TASK ITEM — In the listing below, locate the line that contains "(** The goroutine" and the line that contains "match ('(offset, deltaBuf)". Restate word for word those two lines and every line between them, and nothing else.

*** Begin section ***

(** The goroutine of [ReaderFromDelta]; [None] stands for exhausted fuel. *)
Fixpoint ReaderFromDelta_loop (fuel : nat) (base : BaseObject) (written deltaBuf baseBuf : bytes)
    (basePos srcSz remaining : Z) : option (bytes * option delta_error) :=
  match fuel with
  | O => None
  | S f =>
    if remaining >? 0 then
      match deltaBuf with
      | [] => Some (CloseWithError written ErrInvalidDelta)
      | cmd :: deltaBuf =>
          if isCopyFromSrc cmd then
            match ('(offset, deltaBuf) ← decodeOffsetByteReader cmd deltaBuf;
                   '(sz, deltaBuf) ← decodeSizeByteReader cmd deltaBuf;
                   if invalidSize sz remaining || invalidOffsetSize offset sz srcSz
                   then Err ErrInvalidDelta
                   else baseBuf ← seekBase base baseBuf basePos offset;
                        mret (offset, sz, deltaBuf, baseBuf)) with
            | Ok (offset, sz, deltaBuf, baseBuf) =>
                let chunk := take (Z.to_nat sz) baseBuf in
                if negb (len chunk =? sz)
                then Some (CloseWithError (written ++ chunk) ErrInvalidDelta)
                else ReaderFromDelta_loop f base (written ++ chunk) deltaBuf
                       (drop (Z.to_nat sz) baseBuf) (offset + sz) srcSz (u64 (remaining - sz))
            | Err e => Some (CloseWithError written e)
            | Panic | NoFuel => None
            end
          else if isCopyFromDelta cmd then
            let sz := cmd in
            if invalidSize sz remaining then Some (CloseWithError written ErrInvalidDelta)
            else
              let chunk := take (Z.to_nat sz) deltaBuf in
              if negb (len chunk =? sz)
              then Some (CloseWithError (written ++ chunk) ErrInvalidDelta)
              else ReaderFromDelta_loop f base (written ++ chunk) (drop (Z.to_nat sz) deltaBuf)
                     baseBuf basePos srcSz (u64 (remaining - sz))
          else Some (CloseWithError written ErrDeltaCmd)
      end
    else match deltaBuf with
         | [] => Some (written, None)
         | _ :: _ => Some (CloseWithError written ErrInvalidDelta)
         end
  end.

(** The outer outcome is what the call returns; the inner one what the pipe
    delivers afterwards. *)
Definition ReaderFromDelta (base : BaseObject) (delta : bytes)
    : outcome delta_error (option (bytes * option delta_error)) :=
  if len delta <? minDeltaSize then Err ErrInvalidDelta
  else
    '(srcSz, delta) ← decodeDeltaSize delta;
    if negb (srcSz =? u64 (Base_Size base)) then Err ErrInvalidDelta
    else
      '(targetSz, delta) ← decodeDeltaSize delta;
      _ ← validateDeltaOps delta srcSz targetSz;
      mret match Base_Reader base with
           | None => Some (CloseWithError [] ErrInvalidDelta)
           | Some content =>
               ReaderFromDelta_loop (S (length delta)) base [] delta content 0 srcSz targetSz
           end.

*** End section ***
*** Begin section ***

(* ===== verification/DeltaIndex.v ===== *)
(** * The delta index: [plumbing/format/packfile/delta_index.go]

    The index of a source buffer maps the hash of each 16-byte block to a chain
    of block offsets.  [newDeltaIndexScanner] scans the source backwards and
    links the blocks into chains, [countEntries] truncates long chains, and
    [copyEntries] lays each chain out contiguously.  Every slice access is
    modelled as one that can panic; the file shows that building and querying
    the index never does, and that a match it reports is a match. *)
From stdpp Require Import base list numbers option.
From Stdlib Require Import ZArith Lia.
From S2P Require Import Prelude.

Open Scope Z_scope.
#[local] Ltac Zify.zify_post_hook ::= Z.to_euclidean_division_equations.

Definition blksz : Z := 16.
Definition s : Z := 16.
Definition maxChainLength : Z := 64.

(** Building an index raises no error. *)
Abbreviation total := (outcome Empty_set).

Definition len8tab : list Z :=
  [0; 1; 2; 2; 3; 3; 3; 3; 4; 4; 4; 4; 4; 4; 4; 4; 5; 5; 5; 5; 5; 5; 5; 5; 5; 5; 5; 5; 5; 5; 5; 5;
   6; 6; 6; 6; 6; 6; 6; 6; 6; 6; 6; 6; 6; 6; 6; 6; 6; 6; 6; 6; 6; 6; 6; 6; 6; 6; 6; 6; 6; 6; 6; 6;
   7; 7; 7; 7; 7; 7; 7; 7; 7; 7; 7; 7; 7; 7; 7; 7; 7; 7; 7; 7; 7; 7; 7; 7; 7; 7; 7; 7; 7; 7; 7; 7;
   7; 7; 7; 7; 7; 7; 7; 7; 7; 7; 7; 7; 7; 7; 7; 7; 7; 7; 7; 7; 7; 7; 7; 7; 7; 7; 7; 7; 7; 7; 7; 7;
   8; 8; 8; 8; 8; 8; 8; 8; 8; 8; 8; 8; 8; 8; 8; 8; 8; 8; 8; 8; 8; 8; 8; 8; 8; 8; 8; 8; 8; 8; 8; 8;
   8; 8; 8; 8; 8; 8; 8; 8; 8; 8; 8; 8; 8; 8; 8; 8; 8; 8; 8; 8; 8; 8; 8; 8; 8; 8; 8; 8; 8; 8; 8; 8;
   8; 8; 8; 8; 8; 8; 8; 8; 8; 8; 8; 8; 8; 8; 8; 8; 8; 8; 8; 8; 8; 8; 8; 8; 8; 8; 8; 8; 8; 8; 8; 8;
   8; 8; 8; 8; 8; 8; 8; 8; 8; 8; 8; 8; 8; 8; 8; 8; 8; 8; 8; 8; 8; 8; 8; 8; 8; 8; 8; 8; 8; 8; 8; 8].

*** End section ***

SOLUTION FOR THIS TASK —
(** The goroutine of [ReaderFromDelta]; [None] stands for exhausted fuel. *)
Fixpoint ReaderFromDelta_loop (fuel : nat) (base : BaseObject) (written deltaBuf baseBuf : bytes)
    (basePos srcSz remaining : Z) : option (bytes * option delta_error) :=
  match fuel with
  | O => None
  | S f =>
    if remaining >? 0 then
      match deltaBuf with
      | [] => Some (CloseWithError written ErrInvalidDelta)
      | cmd :: deltaBuf =>
          if isCopyFromSrc cmd then
            match ('(offset, deltaBuf) ← decodeOffsetByteReader cmd deltaBuf;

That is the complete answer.